Moyes has done wonders with this side since returning in the middle of the 2019–20 season, first guiding the club to safety from relegation and then jumping ten places on the table in his first full year, clinching Europa League qualification. (West Ham is obliterating its group there, with three wins in three matches and zero goals conceded.) Even last year's record points total might end up being an appetizer for what the club has in store for the near future.
The Premier League's title contenders are set in stone, with Liverpool, Chelsea, and City all set to battle it out for the top honor in the league. Below them, though, West Ham is as well-positioned as anyone to take the fourth spot and a Champions League berth.

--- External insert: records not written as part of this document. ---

(* ===== verification/FileServer.v ===== *)
(** * linux-file-server: command handlers and the client table
    (linux-file-server/src/server.c)

    A handler runs on one client socket and the files of the shared directory.
    Paths are the strings the code builds; [readdir] lists names in an arbitrary
    order; the texts of strerror and the size a directory reports are
    parameters. *)

From S2P Require Import Prelude Net.
Import Net Protocol.

Module FileServer.

(** ** Data *)

Definition SUCCESS : Z := 0.
Definition ERR_SEND : Z := -6.
Definition ERR_RECV : Z := -7.
Definition ERR_FILE_OPEN : Z := -8.
Definition ERR_FILE_WRITE : Z := -10.
Definition ERR_PROTOCOL : Z := -14.

Definition CMD_LIST : Z := 1.
Definition CMD_UPLOAD : Z := 2.
Definition CMD_DOWNLOAD : Z := 3.
Definition CMD_DELETE : Z := 4.
Definition CMD_QUIT : Z := 5.
Definition CMD_MKDIR : Z := 7.
Definition CMD_RMDIR : Z := 8.
Definition CMD_PWD : Z := 9.

Definition STATUS_OK : Z := 0.
Definition STATUS_ERROR : Z := 1.
Definition STATUS_NOT_FOUND : Z := 2.
Definition STATUS_DENIED : Z := 3.
Definition STATUS_PARTIAL : Z := 4.

(** [denied] are the paths every open, unlink or mkdir refuses; [writes] scripts
    the outcome of the next writes (complete or not). *)
Record world := World {
  net : sock;
  files : gmap (list byte) (list byte);
  fdirs : gset (list byte);
  denied : gset (list byte);
  writes : list bool;
  running : bool
}.
Definition set_net (s : sock) (w : world) : world :=
  World s w.(files) w.(fdirs) w.(denied) w.(writes) w.(running).
Definition set_files (f : gmap (list byte) (list byte)) (w : world) : world :=
  World w.(net) f w.(fdirs) w.(denied) w.(writes) w.(running).
Definition set_fdirs (d : gset (list byte)) (w : world) : world :=
  World w.(net) w.(files) d w.(denied) w.(writes) w.(running).

(** A socket call on the client's socket. *)
Definition on_net {A} (m : C sock A) : C world A := λ w,
  match m w.(net) with
  | Ret (a, s) => Ret (a, set_net s w)
  | UB => UB | Blocked => Blocked | Fuel => Fuel
  end.

(** Whether the next write is complete. *)
Definition write_ok : C world bool := λ w,
  match w.(writes) with
  | [] => Ret (true, w)
  | b :: bs => Ret (b, World w.(net) w.(files) w.(fdirs) w.(denied) bs w.(running))
  end.

Section server.
Context (shared_dir : list byte).
Context (strerror : Z → list byte) (dir_size : Z).

(** ** Responses *)

Definition server_send_response (status : Z) (message : option (list byte)) : C world Z :=
  n ← on_net (send (response_bytes (Response (u32 status) 0
        (match message with Some m => strncpy_zeroed 256 255 m | None => replicate 256 x00 end))));
  if n <? 0 then mret ERR_SEND else mret SUCCESS.

(** [strstr(name, "..") || strchr(name, '/')]. *)
Definition bad_name (name : list byte) : bool :=
  match find_sub (str "..") name with
  | Some _ => true
  | None => match find_byte x2f name with Some _ => true | None => false end
  end.
Definition file_path (name : list byte) : list byte :=
  take (Z.to_nat 511) (shared_dir ++ str "/" ++ name).
(** What the kernel resolves that path to: with an empty name, or ".", the shared
    directory itself. *)
Definition entry (name : list byte) : list byte :=
  match name with
  | [] => shared_dir
  | [x2e] => shared_dir
  | _ => file_path name
  end.

(** ** LIST *)

(** [%10ld]. *)
Definition padl (w : nat) (s : list byte) : list byte := replicate (w - length s) x20 ++ s.
Definition list_line (name : list byte) (size : Z) : list byte :=
  padr 30 name ++ str " " ++ padl 10 (dec size) ++ str " bytes" ++ [x0a].

(** The directory loop: text and [offset] in the 4096-byte buffer. *)
Fixpoint list_loop (names : list (list byte)) (files : gmap (list byte) (list byte))
    : C (list byte * Z) unit :=
  match names with
  | [] => mret tt
  | n :: names' =>
      (match n with
       | x2e :: _ => mret tt
       | _ => match files !! file_path n with
              | Some content => sn 4096 (list_line n (strlen content))
              | None => mret tt
              end
       end);;
      list_loop names' files
  end.

Definition server_list_files (readdir : list (list byte)) : C world Z :=
  w ← c_get;
  if negb (bool_decide (shared_dir ∈ w.(fdirs))) then
    server_send_response STATUS_ERROR (Some (str "Failed to open directory"));; mret ERR_FILE_OPEN
  else
    match list_loop readdir w.(files) ([], 0) with
    | Ret (_, (text, offset)) =>
        let file_list := if offset =? 0 then str "(empty directory)" ++ [x0a] else text in
        on_net (send (response_bytes (Response STATUS_OK (u32 (strlen file_list))
                 (strncpy_zeroed 256 255 (str "File list")))));;
        on_net (send file_list);;
        mret SUCCESS
    | _ => c_ub
    end.

(** ** DOWNLOAD *)

Fixpoint send_content (fuel : nat) (content : list byte) : C world unit :=
  match content with
  | [] => mret tt
  | _ =>
    match fuel with
    | O => c_fuel
    | S fuel' =>
        r ← on_net (send_all (take (Z.to_nat 4096) content));
        if r <? 0 then mret tt else send_content fuel' (drop (Z.to_nat 4096) content)
    end
  end.

Definition server_send_file (filename : list byte) (offset : Z) : C world Z :=
  if bad_name filename then
    server_send_response STATUS_DENIED (Some (str "Invalid filename"));; mret ERR_FILE_OPEN
  else
  let path := entry filename in
  w ← c_get;
  (* the size fstat reports and the bytes read returns *)
  match (if bool_decide (path ∈ w.(denied)) then None else
         match w.(files) !! path with
         | Some c => Some (strlen c, c)
         | None => if bool_decide (path ∈ w.(fdirs)) then Some (dir_size, []) else None
         end) with
  | None => server_send_response STATUS_NOT_FOUND (Some (str "File not found"));; mret ERR_FILE_OPEN
  | Some (file_size, content) =>
      if file_size <? offset then
        server_send_response STATUS_ERROR (Some (str "Offset exceeds file size"));; mret ERR_PROTOCOL
      else
        on_net (send (response_bytes (Response (if 0 <? offset then STATUS_PARTIAL else STATUS_OK)
                 (u32 (file_size - offset)) (strncpy_zeroed 256 255 (str "File: " ++ filename)))));;
        send_content (length content) (drop (Z.to_nat offset) content);;
        mret SUCCESS
  end.

(** ** UPLOAD *)

(** The position after [lseek(fd, (off_t)offset, SEEK_SET)] on a fresh descriptor:
    a negative offset is refused and the position stays at the start. *)
Definition seek_pos (offset : Z) : nat := if offset <? 2 ^ 63 then Z.to_nat offset else 0%nat.

(** [write] of [bs] at position [pos]; a hole reads as zeros. *)
Definition write_at (content : list byte) (pos : nat) (bs : list byte) : list byte :=
  take pos content ++ replicate (pos - length content) x00 ++ bs ++ drop (pos + length bs) content.

Definition unlink_if (b : bool) (path : list byte) : C world unit :=
  if b then c_mod (λ w, set_files (delete path w.(files)) w) else mret tt.

Fixpoint recv_content (fuel : nat) (path : list byte) (offset : Z) (pos : nat) (remaining : Z)
    : C world Z :=
  if remaining <=? 0 then mret SUCCESS else
  match fuel with
  | O => c_fuel
  | S fuel' =>
      r ← on_net (recv (if remaining <? 4096 then remaining else 4096));
      if r.1 <=? 0 then unlink_if (offset =? 0) path;; mret ERR_RECV else
      ok ← write_ok;
      if negb ok then unlink_if (offset =? 0) path;; mret ERR_FILE_WRITE else
      c_mod (λ w, set_files (<[path := write_at (default [] (w.(files) !! path)) pos r.2]> w.(files)) w);;
      recv_content fuel' path offset (pos + length r.2) (remaining - r.1)
  end.

Definition server_recv_file (filename : list byte) (file_size offset : Z) : C world Z :=
  if bad_name filename then
    server_send_response STATUS_DENIED (Some (str "Invalid filename"));; mret ERR_FILE_OPEN
  else
  let path := entry filename in
  w ← c_get;
  if bool_decide (path ∈ w.(denied)) || bool_decide (path ∈ w.(fdirs)) ||
     negb (bool_decide (shared_dir ∈ w.(fdirs))) then
    server_send_response STATUS_ERROR
      (Some (str (if 0 <? offset then "Failed to open file for resume" else "Failed to create file")));;
    mret ERR_FILE_OPEN
  else
    c_mod (λ w, set_files (<[path := if 0 <? offset then default [] (w.(files) !! path) else []]>
                             w.(files)) w);;
    r ← recv_content (Z.to_nat file_size) path offset (seek_pos offset) file_size;
    if negb (r =? SUCCESS) then mret r else
    server_send_response STATUS_OK (Some (str "File uploaded successfully"));;
    mret SUCCESS.

(** ** DELETE, MKDIR, RMDIR, PWD *)

Definition server_delete_file (filename : list byte) : C world Z :=
  if bad_name filename then
    server_send_response STATUS_DENIED (Some (str "Invalid filename"));; mret ERR_FILE_OPEN
  else
  let path := entry filename in
  w ← c_get;
  if bool_decide (is_Some (w.(files) !! path)) && negb (bool_decide (path ∈ w.(denied))) then
    c_mod (λ w, set_files (delete path w.(files)) w);;
    server_send_response STATUS_OK (Some (str "File deleted"));; mret SUCCESS
  else server_send_response STATUS_NOT_FOUND (Some (str "File not found"));; mret ERR_FILE_OPEN.

Definition ENOENT : Z := 2.
Definition EACCES : Z := 13.
Definition EEXIST : Z := 17.
Definition ENOTDIR : Z := 20.
Definition EINVAL : Z := 22.
Definition ENOTEMPTY : Z := 39.

Definition server_mkdir (dirname : list byte) : C world Z :=
  if bad_name dirname then
    server_send_response STATUS_DENIED (Some (str "Invalid directory name"));; mret ERR_FILE_OPEN
  else
  let path := entry dirname in
  w ← c_get;
  if bool_decide (is_Some (w.(files) !! path)) || bool_decide (path ∈ w.(fdirs)) then
    server_send_response STATUS_ERROR (Some (strerror EEXIST));; mret ERR_FILE_OPEN
  else if negb (bool_decide (shared_dir ∈ w.(fdirs))) && negb (bool_decide (dirname = [])) then
    server_send_response STATUS_ERROR (Some (strerror ENOENT));; mret ERR_FILE_OPEN
  else if bool_decide (path ∈ w.(denied)) then
    server_send_response STATUS_ERROR (Some (strerror EACCES));; mret ERR_FILE_OPEN
  else
    c_mod (λ w, set_fdirs ({[ path ]} ∪ w.(fdirs)) w);;
    server_send_response STATUS_OK (Some (str "Directory created"));; mret SUCCESS.

(** Whether some path lies below [path]. *)
Definition dir_used (path : list byte) (w : world) : bool :=
  existsb (is_prefix (path ++ str "/")) ((map_to_list w.(files)).*1 ++ elements w.(fdirs)).

Definition server_rmdir (dirname : list byte) : C world Z :=
  if bad_name dirname then
    server_send_response STATUS_DENIED (Some (str "Invalid directory name"));; mret ERR_FILE_OPEN
  else
  let path := entry dirname in
  w ← c_get;
  if bool_decide (is_Some (w.(files) !! path)) then
    server_send_response STATUS_ERROR (Some (strerror ENOTDIR));; mret ERR_FILE_OPEN
  else if negb (bool_decide (path ∈ w.(fdirs))) then
    server_send_response STATUS_ERROR (Some (strerror ENOENT));; mret ERR_FILE_OPEN
  else if bool_decide (path ∈ w.(denied)) then
    server_send_response STATUS_ERROR (Some (strerror EACCES));; mret ERR_FILE_OPEN
  else if bool_decide (dirname = str ".") then
    server_send_response STATUS_ERROR (Some (strerror EINVAL));; mret ERR_FILE_OPEN
  else if dir_used path w then
    server_send_response STATUS_ERROR (Some (strerror ENOTEMPTY));; mret ERR_FILE_OPEN
  else
    c_mod (λ w, set_fdirs (w.(fdirs) ∖ {[ path ]}) w);;
    server_send_response STATUS_OK (Some (str "Directory removed"));; mret SUCCESS.

Definition server_pwd : C world Z :=
  server_send_response STATUS_OK (Some shared_dir);; mret SUCCESS.

(** ** The session loop *)

(** The C string in the 256-byte field; without a NUL the code reads past the
    header. *)
Definition field_string (f : list byte) : outcome (list byte) :=
  if bool_decide (x00 ∈ f) then Ret (cstr f) else UB.

(** One command; [true] ends the session. *)
Definition dispatch (h : protocol_header_t) (readdir : list (list byte)) : C world bool :=
  if h.(cmd) =? CMD_LIST then server_list_files readdir;; mret false
  else if h.(cmd) =? CMD_DOWNLOAD then
    n ← c_lift (field_string h.(filename)); server_send_file n h.(offset);; mret false
  else if h.(cmd) =? CMD_UPLOAD then
    n ← c_lift (field_string h.(filename)); server_recv_file n h.(data_len) h.(offset);; mret false
  else if h.(cmd) =? CMD_DELETE then
    n ← c_lift (field_string h.(filename)); server_delete_file n;; mret false
  else if h.(cmd) =? CMD_MKDIR then
    n ← c_lift (field_string h.(filename)); server_mkdir n;; mret false
  else if h.(cmd) =? CMD_RMDIR then
    n ← c_lift (field_string h.(filename)); server_rmdir n;; mret false
  else if h.(cmd) =? CMD_PWD then server_pwd;; mret false
  else if h.(cmd) =? CMD_QUIT then server_send_response STATUS_OK (Some (str "Goodbye"));; mret true
  else server_send_response STATUS_ERROR (Some (str "Unknown command"));; mret false.

(** [readdir k] is the listing a LIST as the [k]-th command would see. *)
Fixpoint session (fuel : nat) (readdir : nat → list (list byte)) (k : nat) : C world unit :=
  w ← c_get;
  if negb w.(running) then mret tt else
  match fuel with
  | O => c_fuel
  | S fuel' =>
      r ← on_net (recv_all sizeof_header);
      if r.1 <? 0 then mret tt else
      let h := bytes_header r.2 in
      if negb (h.(magic) =? PROTOCOL_MAGIC) then
        server_send_response STATUS_ERROR (Some (str "Invalid protocol"));; mret tt
      else
        stop ← dispatch h (readdir k);
        if (stop : bool) then mret tt else session fuel' readdir (S k)
  end.

End server.

(** ** The client table *)

Record client_info_t := Client { cfd : Z; active : bool }.
Record table := Table { clients : list client_info_t; client_count : Z }.

Definition server_init_table (max_clients : Z) : table :=
  Table (replicate (Z.to_nat max_clients) (Client (-1) false)) 0.

Fixpoint claim_slot (fd : Z) (cs : list client_info_t) (i : Z) : option (Z * list client_info_t) :=
  match cs with
  | [] => None
  | c :: cs' =>
      if negb c.(active) then Some (i, Client fd true :: cs')
      else '(j, cs2) ← claim_slot fd cs' (i + 1); Some (j, c :: cs2)
  end.
Definition add_client (t : table) (fd : Z) : Z * table :=
  match claim_slot fd t.(clients) 0 with
  | Some (i, cs) => (i, Table cs (t.(client_count) + 1))
  | None => (-1, t)
  end.

Fixpoint release_slot (fd : Z) (cs : list client_info_t) : option (list client_info_t) :=
  match cs with
  | [] => None
  | c :: cs' =>
      if c.(active) && (c.(cfd) =? fd) then Some (Client (-1) false :: cs')
      else cs2 ← release_slot fd cs'; Some (c :: cs2)
  end.
Definition remove_client (t : table) (fd : Z) : table :=
  match release_slot fd t.(clients) with
  | Some cs => Table cs (t.(client_count) - 1)
  | None => t
  end.

(** The loop of [server_stop]: every active client is closed; the count stays. *)
Definition close_all (t : table) : table :=
  Table ((λ c, if c.(active) then Client (-1) false else c) <$> t.(clients)) t.(client_count).

End FileServer.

Manchester United is in trouble, Tottenham just parted ways with Nuno Espírito Santo after ten games, Arsenal is Arsenal, and Leicester City has been uncharacteristically poor to start the year. The Hammers have to be looking at the carnage around them and smiling. Wins like the one at Villa are the type that great clubs pull off routinely, and West Ham might just be a great club now. At the very least, there's nothing in the club's recent results that point to this success being an illusion.